*EXERCISE INSTRUCTIONS*
From the records that follow, copy every line that contains the word "mkResponse".

**** SOURCE RECORDS

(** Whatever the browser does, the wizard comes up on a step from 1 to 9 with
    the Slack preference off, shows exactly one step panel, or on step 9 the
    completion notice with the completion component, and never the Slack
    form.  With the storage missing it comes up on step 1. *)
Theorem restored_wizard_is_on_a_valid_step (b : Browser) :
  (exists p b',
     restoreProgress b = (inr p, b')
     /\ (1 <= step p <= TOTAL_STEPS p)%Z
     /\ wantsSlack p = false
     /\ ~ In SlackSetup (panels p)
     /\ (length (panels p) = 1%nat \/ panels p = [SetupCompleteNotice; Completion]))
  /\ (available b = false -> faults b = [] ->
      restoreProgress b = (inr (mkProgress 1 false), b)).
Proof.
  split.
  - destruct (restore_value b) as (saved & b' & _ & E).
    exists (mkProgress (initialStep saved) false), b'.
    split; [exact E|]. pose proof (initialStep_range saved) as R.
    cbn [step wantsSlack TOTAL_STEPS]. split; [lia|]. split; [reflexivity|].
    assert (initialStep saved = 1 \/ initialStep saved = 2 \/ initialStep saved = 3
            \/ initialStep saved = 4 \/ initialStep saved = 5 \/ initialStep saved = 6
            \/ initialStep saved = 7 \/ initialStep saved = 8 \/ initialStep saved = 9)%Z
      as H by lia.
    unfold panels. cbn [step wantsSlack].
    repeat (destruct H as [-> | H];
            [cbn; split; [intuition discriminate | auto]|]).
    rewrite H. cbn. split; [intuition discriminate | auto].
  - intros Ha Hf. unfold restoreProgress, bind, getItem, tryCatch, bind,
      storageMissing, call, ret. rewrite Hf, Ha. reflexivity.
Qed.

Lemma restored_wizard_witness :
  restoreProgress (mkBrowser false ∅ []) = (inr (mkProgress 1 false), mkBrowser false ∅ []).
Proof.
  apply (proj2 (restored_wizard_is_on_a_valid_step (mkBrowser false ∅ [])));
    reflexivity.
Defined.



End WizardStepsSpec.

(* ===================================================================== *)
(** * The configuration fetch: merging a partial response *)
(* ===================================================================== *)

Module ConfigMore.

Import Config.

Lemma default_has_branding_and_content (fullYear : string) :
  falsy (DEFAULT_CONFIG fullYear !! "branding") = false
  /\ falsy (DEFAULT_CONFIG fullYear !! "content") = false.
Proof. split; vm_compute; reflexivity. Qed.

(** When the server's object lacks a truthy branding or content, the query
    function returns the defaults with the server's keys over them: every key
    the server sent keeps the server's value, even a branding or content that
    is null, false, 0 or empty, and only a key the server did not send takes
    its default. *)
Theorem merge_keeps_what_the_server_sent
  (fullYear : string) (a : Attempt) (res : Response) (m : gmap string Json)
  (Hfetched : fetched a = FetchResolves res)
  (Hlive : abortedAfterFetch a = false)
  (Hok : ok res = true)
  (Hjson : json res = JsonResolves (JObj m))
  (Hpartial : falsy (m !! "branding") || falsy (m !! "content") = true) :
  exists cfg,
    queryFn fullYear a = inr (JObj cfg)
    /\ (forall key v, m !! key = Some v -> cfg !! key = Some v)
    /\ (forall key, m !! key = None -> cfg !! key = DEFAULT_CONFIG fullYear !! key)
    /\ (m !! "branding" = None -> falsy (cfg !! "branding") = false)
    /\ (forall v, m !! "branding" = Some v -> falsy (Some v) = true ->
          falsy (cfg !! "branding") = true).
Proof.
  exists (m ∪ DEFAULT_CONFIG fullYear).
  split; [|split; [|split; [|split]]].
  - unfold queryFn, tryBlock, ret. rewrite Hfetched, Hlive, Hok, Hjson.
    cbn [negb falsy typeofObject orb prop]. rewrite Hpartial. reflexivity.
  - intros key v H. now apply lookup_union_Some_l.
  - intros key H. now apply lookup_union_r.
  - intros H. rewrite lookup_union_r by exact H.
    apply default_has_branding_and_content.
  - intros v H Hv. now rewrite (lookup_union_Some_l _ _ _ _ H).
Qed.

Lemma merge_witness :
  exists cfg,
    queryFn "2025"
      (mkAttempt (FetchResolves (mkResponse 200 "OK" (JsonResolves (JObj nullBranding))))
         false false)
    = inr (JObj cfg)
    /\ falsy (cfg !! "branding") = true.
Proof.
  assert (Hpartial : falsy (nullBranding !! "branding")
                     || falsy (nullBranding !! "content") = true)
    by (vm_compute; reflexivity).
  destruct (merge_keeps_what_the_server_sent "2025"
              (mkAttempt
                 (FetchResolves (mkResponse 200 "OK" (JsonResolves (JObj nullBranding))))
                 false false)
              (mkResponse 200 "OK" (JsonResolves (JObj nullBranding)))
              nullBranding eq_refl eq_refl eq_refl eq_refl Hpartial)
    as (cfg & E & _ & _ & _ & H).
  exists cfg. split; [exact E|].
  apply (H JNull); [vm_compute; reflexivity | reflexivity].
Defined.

********

*EXERCISE OUTPUT*
      (mkAttempt (FetchResolves (mkResponse 200 "OK" (JsonResolves (JObj nullBranding))))
                 (FetchResolves (mkResponse 200 "OK" (JsonResolves (JObj nullBranding))))
              (mkResponse 200 "OK" (JsonResolves (JObj nullBranding)))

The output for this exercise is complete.